AIM OF THE TASK
In the listing below, count each line that contains "exists". The reply is that count and nothing else.

::::::::::

Lemma py_slice_suffix : forall a b,
  py_slice (a ++ b) (Some (Z.of_nat (String.length a))) None = b.
Proof.
  intros a b. unfold py_slice, slice_bound. rewrite str_length_app.
  replace (Z.of_nat (String.length a) <? 0)%Z with false by (symmetry; apply Z.ltb_ge; lia).
  replace (Z.to_nat (Z.min (Z.of_nat (String.length a)) (Z.of_nat (String.length a + String.length b))))
    with (String.length a) by lia.
  replace (String.length a + String.length b - String.length a) with (String.length b) by lia.
  rewrite <- (Nat.add_0_r (String.length a)) at 1.
  rewrite substring_shift. apply substring_all.
Qed.

(** [s.strip()[1:-1]] on ["(" ++ ins ++ ")"] *)
Lemma py_slice_inner : forall ins,
  py_slice (String "("%char (ins ++ ")")) (Some 1%Z) (Some (-1)%Z) = ins.
Proof.
  intros ins. unfold py_slice, slice_bound. cbn [String.length].
  rewrite str_length_app. cbn [String.length].
  replace (1 <? 0)%Z with false by reflexivity.
  replace (-1 <? 0)%Z with true by reflexivity.
  replace (Z.to_nat (Z.min 1 (Z.of_nat (S (String.length ins + 1))))) with 1 by lia.
  replace (Z.to_nat (Z.max 0 (-1 + Z.of_nat (S (String.length ins + 1))))) with (String.length ins + 1) by lia.
  replace (String.length ins + 1 - 1) with (String.length ins) by lia.
  cbn [substring]. apply substring_app_l.
Qed.

Lemma strip_by_fixed : forall p s,
  first_char (fun c => negb (p c)) s = true ->
  first_char (fun c => negb (p c)) (rev_str s) = true ->
  strip_by p s = s.
Proof.
  intros p s H1 H2. unfold strip_by, rstrip_by.
  assert (Hl : forall t, first_char (fun c => negb (p c)) t = true -> lstrip_by p t = t).
  { intros [|c t] Ht; [reflexivity|]. simpl in *. apply negb_true_iff in Ht. now rewrite Ht. }
  rewrite (Hl s H1), (Hl _ H2). apply rev_str_involutive.
Qed.

Lemma plain_not_paren : forall c, plain_char c = true -> negb (is_paren c) = true.
Proof.
  intros c Hc. destruct (plain_char_facts c Hc) as (_ & _ & H1 & H2 & _).
  unfold is_paren. now rewrite H1, H2.
Qed.

Lemma plain_not_space : forall c, plain_char c = true -> negb (is_space c) = true.
Proof. intros c Hc. destruct (plain_char_facts c Hc) as (H & _). now rewrite H. Qed.

Lemma first_char_impl : forall (p q : ascii -> bool) s,
  (forall c, p c = true -> q c = true) -> first_char p s = true -> first_char q s = true.
Proof. intros p q [|c s] H; simpl; auto. Qed.

(** A plain non-empty string is left alone by [strip()]. *)
Lemma strip_plain : forall s, plain s = true -> strip s = s.
Proof. intros s H. apply strip_no_space, plain_no_space, H. Qed.

(** [(" " + t).strip() == t] for plain non-empty [t] *)
Lemma strip_space_plain : forall t, plain t = true -> t <> EmptyString ->
  strip (String " "%char t) = t.
Proof.
  intros t H Hne. unfold strip, strip_by.
  change (lstrip_by is_space (String " "%char t)) with (lstrip_by is_space t).
  fold (strip_by is_space t). fold (strip t). now apply strip_plain.
Qed.

(** [s.find(sub)] when [sub] cannot occur in [s]. *)
Lemma prefix_app_decomp : forall p s, String.prefix p s = true -> exists t, s = p ++ t.
Proof.
  induction p as [|a p IH]; intros s H; [exists s; reflexivity|].
  destruct s as [|b s]; [discriminate|]. simpl in H.
  destruct (ascii_dec a b); [subst|discriminate].
  destruct (IH s H) as [t ->]. exists t. reflexivity.
Qed.

Lemma prefix_app : forall p t, String.prefix p (p ++ t) = true.
Proof.
  induction p as [|a p IH]; intros t; simpl; [now destruct t|].
  destruct (ascii_dec a a); [apply IH | congruence].
Qed.

Lemma find_sub_none : forall q sub s,
  all_chars q s = true -> all_chars q sub = false -> find_sub sub s = None.
Proof.
  intros q sub s. induction s as [|c s IH]; intros Hs Hsub;
    unfold find_sub; fold find_sub.
  - destruct sub; [discriminate | reflexivity].
  - destruct (String.prefix sub (String c s)) eqn:E.
    + destruct (prefix_app_decomp _ _ E) as [t Ht].
      rewrite Ht, all_chars_app, Hsub in Hs. discriminate.
    + simpl in Hs. apply andb_prop in Hs as [_ Hs]. now rewrite IH.
Qed.

(** No [" -> "] starts inside [x ++ ")"] when [x] has no [">"]. *)
Lemma arrow_not_prefix : forall x t, no_gt x = true ->
  String.prefix " -> " (x ++ ")" ++ t) = false.
Proof.
  intros x t H.
  destruct (String.prefix " -> " (x ++ ")" ++ t)) eqn:E; [|reflexivity].
  apply prefix_app_decomp in E as [u Hu]. exfalso.
  destruct x as [|c1 [|c2 [|c3 x]]]; simpl in Hu; inversion Hu; subst.
  unfold no_gt in H. simpl in H. discriminate.
Qed.

Lemma find_sub_cons : forall sub c r, find_sub sub (String c r) =
  if String.prefix sub (String c r) then Some O else option_map S (find_sub sub r).
Proof. reflexivity. Qed.

Lemma find_sub_prefix : forall sub s, String.prefix sub s = true -> find_sub sub s = Some O.
Proof.
  intros sub [|c r] H.
  - change (find_sub sub "") with (if String.prefix sub "" then Some O else None).
    now rewrite H.
  - now rewrite find_sub_cons, H.
Qed.

Lemma find_arrow : forall x b, no_gt x = true ->
  find_sub " -> " (x ++ ")" ++ " -> " ++ b) = Some (String.length x + 1).
Proof.
  induction x as [|c x IH]; intros b H.
  - change ("" ++ ")" ++ " -> " ++ b) with (String ")" (" -> " ++ b)).
    rewrite find_sub_cons.
    replace (String.prefix " -> " (String ")" (" -> " ++ b))) with false
      by (symmetry; exact (arrow_not_prefix "" (" -> " ++ b) eq_refl)).
    rewrite find_sub_prefix by apply prefix_app. reflexivity.
  - change (String c x ++ ")" ++ " -> " ++ b) with (String c (x ++ ")" ++ " -> " ++ b)).
    rewrite find_sub_cons.
    replace (String.prefix " -> " (String c (x ++ ")" ++ " -> " ++ b))) with false
      by (symmetry; exact (arrow_not_prefix (String c x) (" -> " ++ b) H)).
    unfold no_gt in H. simpl in H. apply andb_prop in H as [_ H].
    rewrite IH by exact H. reflexivity.
Qed.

::::::::::

REPLY TO THE TASK
3